Nouvelle orthographe :
noms composés, d'une pagaille à l'autre !

< dimanche 20 mars 2016 >
Chronique

Et si, bien plus que sur celui de l'accent circonflexe, c'était sur le terrain des noms composés que le bât risque de blesser, et pour longtemps ? Force est en effet de constater que l'on n'a pas toujours gagné en cohérence...

On jouait pourtant là sur le velours : la délicate question du pluriel des mots composés faisait figure d'épouvantail aux yeux des Français, et il semblait bien que l'on ne pût faire pis, dans ce domaine, que les règles de l'orthographe traditionnelle. Que n'a-t-on dit, naguère, sur le cure-dent et le cure-ongles, les serre-tête et les couvre-chefs !

Parce qu'il vaut mieux faire envie que pitié, on a, pour remédier à toutes ces inconséquences, proposé deux solutions plutôt qu'une. En finir, d'abord, avec cette manie de vouloir retrouver dans le composé le tour syntaxique qui lui a donné naissance pour le considérer comme un mot simple, lequel reçoit la marque du pluriel au pluriel seul : oublions qu'un pare-chocs a vocation à parer plus d'un choc (surtout, diront les machos, quand c'est Madame qui conduit), que les gratte-ciel ne grattent jamais qu'un ciel. Écrivons, sans nous poser plus de questions : un pare-choc, des pare-chocs ; un gratte-ciel, des gratte-ciels. Favoriser, ensuite, l'agglutination, ce qui évidemment résout le problème du pluriel : allons-y pour le millepatte, le boutentrain et le portemonnaie !

Et ne tombons pas dans le travers facile qui consiste à nous récrier sur ces soudures intempestives : on aurait trop beau jeu de répondre que plus personne ne s'étonne d'un portefeuille ou d'un portemanteau ! (Au vrai, combien écrivaient correctement ce dernier ?)

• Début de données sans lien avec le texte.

Definition bootOption (part : Partition) : LoadOption :=
  mkLoadOption metropolisRunes false false 0
    [HardDrivePath 1 (FirstBlock part) (SizeBlocks part) (Some (PartitionGPT (ID part))); FilePath payloadRunes] [] [].

(** The boot order, with the entry in it. *)
Definition fixupOrder (valid : Z) : M (result error ()) :=
  orFail (efiCall (fun v => (GetBootOrder fault v, v))) "failed to get EFI boot order: %v" (fun bootOrder =>
  if existsb (fun b => b =? valid mod 2 ^ 16) bootOrder then mret (Ok ())
  else orFail (efiCall (fun v => SetBootOrder fault v (valid mod 2 ^ 16 :: bootOrder))) "while setting EFI boot order: %w" (fun _ => mret (Ok ()))).

Definition fixupEFI (s : Service) : M (result error ()) :=
  orFail (efiCall (fun v => (List_ fault v ScopeGlobal, v))) "failed to list EFI variables: %w" (fun varNames =>
  valid ← efiLoop (ESPPart s) varNames (-1);
  if valid =? -1 then
    match ESPPart s with
    | None => panic
    | Some part => orFail (efiCall (fun v => AddBootEntry fault v (bootOption part))) "while restoring missing EFI boot entry for Metropolis: %v" fixupOrder
    end
  else fixupOrder valid).

(** ** Marking a boot as successful *)

Section preloader.
(** The loader that is embedded into the service. *)
Context (abloader : bytes).

Definition swapPath : string := "preloader.swp".

Definition restorePreloader : M (result error ()) :=
  orFail (createFile swapPath) "while creating preloader swap file: %w" (fun _ =>
  orFail (copyToFile swapPath (mkEntry abloader true)) "while writing preloader swap file: %w" (fun _ =>
  orFail transient "while sync'ing preloader swap file: %w" (fun _ =>
  orFail (renameFile swapPath (onESP EFIPayloadPath)) "while swapping preloader: %w" (fun _ =>
  mret (Ok ()))))).

(** The file is opened, and read into the hash. *)
Definition fixupPreloader : M (result error ()) :=
  o ← operation (fun w => (match files w !! onESP EFIPayloadPath with Some _ => Ok () | None => Err "file does not exist" end, w)) unchanged;
  match o with
  | Err _ => restorePreloader
  | Ok _ =>
      r ← readFile (onESP EFIPayloadPath);
      match r with
      | Ok d => if bool_decide (Sum256 d = Sum256 abloader) then mret (Ok ()) else restorePreloader
      | Err _ => restorePreloader
      end
  end.

Definition activate (activeSlot : Z) (abState : ABLoaderData) : M (result error ()) :=
  if negb (ActiveSlot abState =? activeSlot) then
    orFail (setABState (mkAB activeSlot 0)) "while setting next A/B slot: %w" (fun _ => mret (Ok ()))
  else mret (Ok ()).

Definition MarkBootSuccessful (s : Service) : M (result error ()) :=
  if String.eqb (ESPPath s) "" then mret (Err "no ESP information provided to update service, cannot continue")
  else
    _ ← fixupEFI s;
    _ ← fixupPreloader;
    activeSlot ← CurrentlyRunningSlot;
    r ← getABState;
    match r with
    | Ok abState => activate activeSlot abState
    | Err _ => orFail (setABState (mkAB activeSlot 0)) "while recreating A/B loader state: %w" (fun _ => activate activeSlot (mkAB activeSlot 0))
    end.
End preloader.
End efi.
End loader.

(** ** Installing an update *)

(** What a request for the bundle gives: no response, or a status and a body that may end early. *)
Inductive response := NoRequest | NoResponse | Response (status : Z) (body : entry).
Inductive download := Downloaded (d : bytes) | Temporary | Permanent.

Definition temporaryStatus (c : Z) : bool := existsb (fun x => x =? c) [425; 429; 500; 502; 503; 504] || ((520 <=? c) && (c <? 599)).
Definition tryDownloadBundle (r : response) : download :=
  match r with
  | NoRequest | NoResponse => Temporary
  | Response c body =>
      if temporaryStatus c then Temporary
      else if negb (c =? 200) then Permanent
      else if entryOk body then Downloaded (entryData body) else Temporary
  end.
(** [backoff.Retry]: until it gives up after the last of these responses. *)
Fixpoint retryDownload (rs : list response) : option bytes :=
  match rs with
  | [] => None
  | r :: rs => match tryDownloadBundle r with Downloaded d => Some d | Permanent => None | Temporary => retryDownload rs end
  end.

(** A section of a PE file. *)
Record peSection := mkSection { sectionData : option bytes; sectionSize : Z }.

(** [strings.ReplaceAll] for a pattern that is not empty, with the length of the text as fuel. *)
Fixpoint replaceAll (fuel : nat) (s old new : string) : string :=
  match fuel with
  | O => s
  | S fuel =>
      match s with
      | EmptyString => EmptyString
      | String c rest => if HasPrefix s old then new +:+ replaceAll fuel (slice_from s (String.length old)) old new else String c (replaceAll fuel rest old new)
      end
  end.
Definition goString (d : bytes) : string := String.string_of_list_ascii ((fun b => ascii_of_N (Z.to_N b)) <$> d).

Section install.
Context {codec : LoaderCodec} (atomic : string -> bool).
(** Archives and PE files; what [kexec.FileLoad] appends to the command line. *)
Context (openZip : bytes -> option (string -> option entry)) (peFile : bytes -> option (string -> option peSection)) (rsdp : string).

(** A section that is copied to a file in memory. *)
Definition copySection (x : peSection) : M (result error bytes) :=
  orFail transient "copy" (fun _ => mret (match sectionData x with Some d => Ok d | None => Err "read" end)).

Definition fileLoad (kernel : bytes) (initramfs : option bytes) (c : string) : M (result error ()) :=
  operation (fun w => (Ok (), set_staged (Some (mkKexec kernel initramfs (c +:+ rsdp))) w)) unchanged.

Definition stageInitramfs (sections : string -> option peSection) : M (result error (option bytes)) :=
  match sections ".initrd" with
  | Some x =>
      if 0 <? sectionSize x then
        orFail transient "failed to create initramfs memfile: %w" (fun _ =>
        orFail (copySection x) "while copying .initrd PE section: %w" (fun d => mret (Ok (Some d))))
      else mret (Ok None)
  | None => mret (Ok None)
  end.

Definition stageKexec (bootFile : bytes) (targetSlot : Z) : M (result error ()) :=
  match peFile bootFile with
  | None => mret (Err "unable to open bootFile as PE: %w")
  | Some sections =>
      match sections ".cmdline" with
      | None => mret (Err "no .cmdline section in boot PE")
      | Some x =>
          match sectionData x with
          | None => mret (Err "while reading .cmdline PE section: %w")
          | Some raw =>
              let c := goString (trimRight raw) in
              let c := replaceAll (String.length c) c "METROPOLIS-SYSTEM-X" ("METROPOLIS-SYSTEM-" +:+ slotString targetSlot) in
              orFail transient "failed to create kernel memfile: %w" (fun _ =>
              match sections ".linux" with
              | None => mret (Err "no .linux section in boot PE")
              | Some x =>
                  orFail (copySection x) "while copying .linux PE section: %w" (fun kernel =>
                  r ← stageInitramfs sections;
                  match r with
                  | Err e => mret (Err e)
                  | Ok initramfs => orFail (fileLoad kernel initramfs c) "while staging new kexec kernel: %w" (fun _ => mret (Ok ()))
                  end)
              end)
          end
      end
  end.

Le hic, c'est que nos dictionnaires ont fait librement leur marché, l'un gardant le trait d'union mais appliquant au composé la nouvelle règle, l'autre prônant la soudure, un autre encore laissant le choix. C'est ainsi qu'une forme comme pare-brise, qui valait hier pour le singulier comme pour le pluriel, s'est enrichie de trois autres graphies : pare-brises, parebrise et parebrises. La simplification saute aux yeux, et avec elle la multiplication des variantes à laquelle la réforme, justement, se faisait fort de mettre, sinon un terme, du moins un frein ! Ne parlons pas, par charité, de l'arbitraire qui règne là en maître : pourquoi recommander « boutentrain », et pas « touchatout » ?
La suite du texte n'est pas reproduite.